WHAT YOU NEED TO DO: Only an exact copy of the entries will serve as the answer.

SUPPLIED ENTRIES:
(** ** The proxy as it is wired *)

Section Wired.
Context {Sel : Type} `{!Selector Sel} {Url : Type}.
Variable send : nat -> NodeView -> Method -> string -> HeaderMap -> RangeMode -> ApiResult Response.
Variable probe_lease : nat -> ApiResult unit.
Variable interfere : nat -> Sel -> Sel.
Variable clock : nat -> Z.
Variable sha256_hex : bytes -> string.
Variable sha256_prefix : bytes -> Z.
Variable parse_range : string -> option ContentRange.
Variable status_text : Z -> string.
Variable schedule : list Chunks.Chunk -> list Chunks.Chunk.
Variable arrivals : list NodeView -> list NodeView.
Variable deadline_passed : nat -> bool.
Variable ln_1p : f64 -> f64.
Variable data_dir : string.
Variable rows : gmap string Cache.CacheRecord -> list Cache.CacheRecord.
Variable key_hash : string -> string.
Variable uuid_text : Uuid -> string.
Variable memory_wait : nat -> ApiResult unit.
Variable net_contains : string -> IpAddr -> bool.
Variable lookup_host : nat -> string -> Z -> option (list IpAddr).
Variable api : UrlApi Url.
Variable ops : UrlOps Url.
Variable parse_authority : string -> option (string * option Z).
Variable transport : nat -> Sent (Url := Url) -> result Response string.
Variable serve_file : option bytes -> Method -> HeaderMap -> Response.
Variable SHELL_HELPER POWERSHELL_HELPER : string.

(** The settings of the running server. *)
Record Settings := {
  security : SecurityConfig;
  tls : bool;
  runtime : Download.Runtime;
  client_timeout : Z;
  flags : RuntimeFlags
}.

Definition serve (settings : Settings) (fuel polls : nat) (in_time : Download.World (S := Sel) -> bool)
    (abandoned : Download.World (S := Sel) -> Download.World (S := Sel)) (meanwhile : RegistryDb -> RegistryDb)
    (wall : nat -> Z) (fresh : nat -> Uuid) (q : Request) (a : App (Sel := Sel) (Up := UpstreamService (Url := Url)))
    : option (Reply + ErrorResponse) * App :=
  let policy := Download.scheduler_policy (runtime settings) in
  handle send interfere clock status_text key_hash uuid_text serve_file
    (Download.fetch_blob send probe_lease interfere clock sha256_hex sha256_prefix parse_range status_text schedule arrivals
       deadline_passed ln_1p data_dir rows key_hash uuid_text fuel (runtime settings))
    (Relay.stream_blob send interfere clock sha256_prefix parse_range status_text memory_wait policy key_hash uuid_text fuel
       (Download.layout (runtime settings)) (client_timeout settings))
    in_time abandoned (flags settings)
    (Helpers.serve SHELL_HELPER POWERSHELL_HELPER parse_authority (tls settings))
    (Domainfold.proxy_if_mapping api ops parse_authority
       (Upstream.send_public_url net_contains lookup_host api ops (security settings) transport))
    (Nodes.enabled_registry_nodes ln_1p policy) meanwhile wall fresh polls fuel q a.
End Wired.

(** The node service promises what the handler needs. *)
Lemma views_Ok ln_1p policy s l at_ vs s' : views ln_1p policy s l at_ = (Ok vs, s') -> node <$> vs = l.
Proof.
  revert s vs s'. induction l as [|n l IH]; intros s vs s'; simpl; [by intros [= <- <-]|].
  unfold view. destruct (by_id _ _ _) as [r|]; [|done]. destruct (view_with _ _ _ _ _ _ _) as [v s1] eqn:Ev.
  assert (node v = n) as Hv by (unfold view_with in Ev; destruct (live_rate _ _ _) in Ev; by injection Ev as <- _).
  destruct (views ln_1p policy s1 l at_) as [[vs0|] s2] eqn:E; [|done]. intros [= <- <-]. simpl. rewrite Hv. f_equal. by eapply IH.
Qed.
(* ===== verification/Auth.v ===== *)
(** * Authentication

    The administration accounts of src/src/auth.rs: local and OIDC login, sessions,
    login throttling, profile changes and the cookies that carry a session, on the
    [users], [admin_sessions] and [oidc_login_states] tables of src/src/db.rs; and the
    middleware of src/src/server.rs that guards the administration listener.

    A handler is a [program] of Prog.v: each SQL statement or transaction, each read
    of a clock and each access to the throttling cache is one action.  The log of one
    user name is a shared deque: [failed_logins] holds its location, as the cache of
    the source holds an [Arc], and a location stays valid for the requests that fetched
    it after the cache has dropped it.  [tries] records, for the theorems, each attempt
    that was let through.  SHA-256, base64, Argon2 and the OpenID Connect client are
    parameters.  [refresh_lock] only serialises key refreshes and is left out: the
    model has more interleavings than the program.  Times are nanoseconds. *)

From stdpp Require Import base gmap sets list strings pretty relations.
From Stdlib Require Import ZArith Lia Ascii.
From S2P Require Import Prelude Text Errors Prog Http Model Tables Paths.
(* ===== verification/AuthProps.v ===== *)
(** * Properties of authentication

    Over the programs of Auth.v: [auth_step] collects every action they take, and the
    invariants of the tables and of the login logs are proved over all its
    interleavings; then who passes the gate of the administration listener, how long a
    session lives, what a password change revokes, and what a profile change writes. *)

From stdpp Require Import base gmap sets list strings pretty relations.
From Stdlib Require Import ZArith Lia Ascii Sorted.
From S2P Require Import Prelude Text Errors Prog Http Model Tables Paths Auth.

#[local] Set Default Proof Using "Type*".

Module AuthProps.
Import Tables Paths Auth.

Section Service.
Context {Client Tokens IdToken Claims : Type}.
Context (token_hash : string -> string) (base64_decode : string -> option string).
Context (argon_hash : string -> string -> option string) (argon_verify : string -> string -> option bool).
Context (dummy_password_hash : string) (config : AuthConfig).
Context (api : OidcApi Client Tokens IdToken Claims) (oidc : option OidcRuntime).

Abbreviation World := (AuthWorld (Client := Client)).
Abbreviation prog := (program World).
Abbreviation authenticate := (Auth.authenticate token_hash).
Abbreviation login_local := (Auth.login_local token_hash argon_verify dummy_password_hash config).
Abbreviation update_profile := (Auth.update_profile argon_hash argon_verify).
Abbreviation finish_oidc := (Auth.finish_oidc token_hash config api oidc).
Abbreviation logout := (Auth.logout token_hash config).

(** ** Steps *)

Lemma safe_return_to_idemp v : safe_return_to (safe_return_to v) = safe_return_to v.
Proof using Type. unfold safe_return_to at 2 3. destruct (_ && _) eqn:E; [|done]. unfold safe_return_to. by rewrite E. Qed.

(** Every statement on the tables; [issued] are the session keys that may be
    inserted. *)
Inductive db_step (issued : string -> Prop) (d : AuthDb) : AuthDb -> Prop :=
| d_bootstrap i name hash now r d' : bootstrap (first_admin i name hash now) d = Ok (r, d') -> db_step issued d d'
| d_provision i iss subj mail now r d' : provision token_hash i iss subj mail now d = Ok (r, d') -> db_step issued d d'
| d_login i a b r d' : update_user i (logged_in a b) d = Ok (r, d') -> db_step issued d d'
| d_profile i name hash display now r d' :
    update_user i (profile_columns name hash display now) d = Ok (r, d') -> db_step issued d d'
| d_session hash s r d' : issued hash -> insert_session hash s d = Ok (r, d') -> db_step issued d d'
| d_touch hash t r d' : touch_session hash t d = Ok (r, d') -> db_step issued d d'
| d_revoke hash r d' : delete_session hash d = Ok (r, d') -> db_step issued d d'
| d_revoke_others i hash r d' : delete_other_sessions i hash d = Ok (r, d') -> db_step issued d d'
| d_expire now r d' : delete_expired_sessions now d = Ok (r, d') -> db_step issued d d'
| d_state hash s r d' : safe_return_to (LoginState.return_to s) = LoginState.return_to s ->
    insert_state hash s d = Ok (r, d') -> db_step issued d d'
| d_consume hash r d' : delete_state hash d = Ok (r, d') -> db_step issued d d'
| d_expire_states now r d' : delete_expired_states now d = Ok (r, d') -> db_step issued d d'.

YOUR RESPONSE:
(** ** The proxy as it is wired *)

Section Wired.
Context {Sel : Type} `{!Selector Sel} {Url : Type}.
Variable send : nat -> NodeView -> Method -> string -> HeaderMap -> RangeMode -> ApiResult Response.
Variable probe_lease : nat -> ApiResult unit.
Variable interfere : nat -> Sel -> Sel.
Variable clock : nat -> Z.
Variable sha256_hex : bytes -> string.
Variable sha256_prefix : bytes -> Z.
Variable parse_range : string -> option ContentRange.
Variable status_text : Z -> string.
Variable schedule : list Chunks.Chunk -> list Chunks.Chunk.
Variable arrivals : list NodeView -> list NodeView.
Variable deadline_passed : nat -> bool.
Variable ln_1p : f64 -> f64.
Variable data_dir : string.
Variable rows : gmap string Cache.CacheRecord -> list Cache.CacheRecord.
Variable key_hash : string -> string.
Variable uuid_text : Uuid -> string.
Variable memory_wait : nat -> ApiResult unit.
Variable net_contains : string -> IpAddr -> bool.
Variable lookup_host : nat -> string -> Z -> option (list IpAddr).
Variable api : UrlApi Url.
Variable ops : UrlOps Url.
Variable parse_authority : string -> option (string * option Z).
Variable transport : nat -> Sent (Url := Url) -> result Response string.
Variable serve_file : option bytes -> Method -> HeaderMap -> Response.
Variable SHELL_HELPER POWERSHELL_HELPER : string.

(** The settings of the running server. *)
Record Settings := {
  security : SecurityConfig;
  tls : bool;
  runtime : Download.Runtime;
  client_timeout : Z;
  flags : RuntimeFlags
}.

Definition serve (settings : Settings) (fuel polls : nat) (in_time : Download.World (S := Sel) -> bool)
    (abandoned : Download.World (S := Sel) -> Download.World (S := Sel)) (meanwhile : RegistryDb -> RegistryDb)
    (wall : nat -> Z) (fresh : nat -> Uuid) (q : Request) (a : App (Sel := Sel) (Up := UpstreamService (Url := Url)))
    : option (Reply + ErrorResponse) * App :=
  let policy := Download.scheduler_policy (runtime settings) in
  handle send interfere clock status_text key_hash uuid_text serve_file
    (Download.fetch_blob send probe_lease interfere clock sha256_hex sha256_prefix parse_range status_text schedule arrivals
       deadline_passed ln_1p data_dir rows key_hash uuid_text fuel (runtime settings))
    (Relay.stream_blob send interfere clock sha256_prefix parse_range status_text memory_wait policy key_hash uuid_text fuel
       (Download.layout (runtime settings)) (client_timeout settings))
    in_time abandoned (flags settings)
    (Helpers.serve SHELL_HELPER POWERSHELL_HELPER parse_authority (tls settings))
    (Domainfold.proxy_if_mapping api ops parse_authority
       (Upstream.send_public_url net_contains lookup_host api ops (security settings) transport))
    (Nodes.enabled_registry_nodes ln_1p policy) meanwhile wall fresh polls fuel q a.
End Wired.

(** The node service promises what the handler needs. *)
Lemma views_Ok ln_1p policy s l at_ vs s' : views ln_1p policy s l at_ = (Ok vs, s') -> node <$> vs = l.
Proof.
  revert s vs s'. induction l as [|n l IH]; intros s vs s'; simpl; [by intros [= <- <-]|].
  unfold view. destruct (by_id _ _ _) as [r|]; [|done]. destruct (view_with _ _ _ _ _ _ _) as [v s1] eqn:Ev.
  assert (node v = n) as Hv by (unfold view_with in Ev; destruct (live_rate _ _ _) in Ev; by injection Ev as <- _).
  destruct (views ln_1p policy s1 l at_) as [[vs0|] s2] eqn:E; [|done]. intros [= <- <-]. simpl. rewrite Hv. f_equal. by eapply IH.
Qed.
(* ===== verification/Auth.v ===== *)
(** * Authentication

    The administration accounts of src/src/auth.rs: local and OIDC login, sessions,
    login throttling, profile changes and the cookies that carry a session, on the
    [users], [admin_sessions] and [oidc_login_states] tables of src/src/db.rs; and the
    middleware of src/src/server.rs that guards the administration listener.

    A handler is a [program] of Prog.v: each SQL statement or transaction, each read
    of a clock and each access to the throttling cache is one action.  The log of one
    user name is a shared deque: [failed_logins] holds its location, as the cache of
    the source holds an [Arc], and a location stays valid for the requests that fetched
    it after the cache has dropped it.  [tries] records, for the theorems, each attempt
    that was let through.  SHA-256, base64, Argon2 and the OpenID Connect client are
    parameters.  [refresh_lock] only serialises key refreshes and is left out: the
    model has more interleavings than the program.  Times are nanoseconds. *)

From stdpp Require Import base gmap sets list strings pretty relations.
From Stdlib Require Import ZArith Lia Ascii.
From S2P Require Import Prelude Text Errors Prog Http Model Tables Paths.
(* ===== verification/AuthProps.v ===== *)
(** * Properties of authentication

    Over the programs of Auth.v: [auth_step] collects every action they take, and the
    invariants of the tables and of the login logs are proved over all its
    interleavings; then who passes the gate of the administration listener, how long a
    session lives, what a password change revokes, and what a profile change writes. *)

From stdpp Require Import base gmap sets list strings pretty relations.
From Stdlib Require Import ZArith Lia Ascii Sorted.
From S2P Require Import Prelude Text Errors Prog Http Model Tables Paths Auth.

#[local] Set Default Proof Using "Type*".

Module AuthProps.
Import Tables Paths Auth.

Section Service.
Context {Client Tokens IdToken Claims : Type}.
Context (token_hash : string -> string) (base64_decode : string -> option string).
Context (argon_hash : string -> string -> option string) (argon_verify : string -> string -> option bool).
Context (dummy_password_hash : string) (config : AuthConfig).
Context (api : OidcApi Client Tokens IdToken Claims) (oidc : option OidcRuntime).

Abbreviation World := (AuthWorld (Client := Client)).
Abbreviation prog := (program World).
Abbreviation authenticate := (Auth.authenticate token_hash).
Abbreviation login_local := (Auth.login_local token_hash argon_verify dummy_password_hash config).
Abbreviation update_profile := (Auth.update_profile argon_hash argon_verify).
Abbreviation finish_oidc := (Auth.finish_oidc token_hash config api oidc).
Abbreviation logout := (Auth.logout token_hash config).

(** ** Steps *)

Lemma safe_return_to_idemp v : safe_return_to (safe_return_to v) = safe_return_to v.
Proof using Type. unfold safe_return_to at 2 3. destruct (_ && _) eqn:E; [|done]. unfold safe_return_to. by rewrite E. Qed.

(** Every statement on the tables; [issued] are the session keys that may be
    inserted. *)
Inductive db_step (issued : string -> Prop) (d : AuthDb) : AuthDb -> Prop :=
| d_bootstrap i name hash now r d' : bootstrap (first_admin i name hash now) d = Ok (r, d') -> db_step issued d d'
| d_provision i iss subj mail now r d' : provision token_hash i iss subj mail now d = Ok (r, d') -> db_step issued d d'
| d_login i a b r d' : update_user i (logged_in a b) d = Ok (r, d') -> db_step issued d d'
| d_profile i name hash display now r d' :
    update_user i (profile_columns name hash display now) d = Ok (r, d') -> db_step issued d d'
| d_session hash s r d' : issued hash -> insert_session hash s d = Ok (r, d') -> db_step issued d d'
| d_touch hash t r d' : touch_session hash t d = Ok (r, d') -> db_step issued d d'
| d_revoke hash r d' : delete_session hash d = Ok (r, d') -> db_step issued d d'
| d_revoke_others i hash r d' : delete_other_sessions i hash d = Ok (r, d') -> db_step issued d d'
| d_expire now r d' : delete_expired_sessions now d = Ok (r, d') -> db_step issued d d'
| d_state hash s r d' : safe_return_to (LoginState.return_to s) = LoginState.return_to s ->
    insert_state hash s d = Ok (r, d') -> db_step issued d d'
| d_consume hash r d' : delete_state hash d = Ok (r, d') -> db_step issued d d'
| d_expire_states now r d' : delete_expired_states now d = Ok (r, d') -> db_step issued d d'.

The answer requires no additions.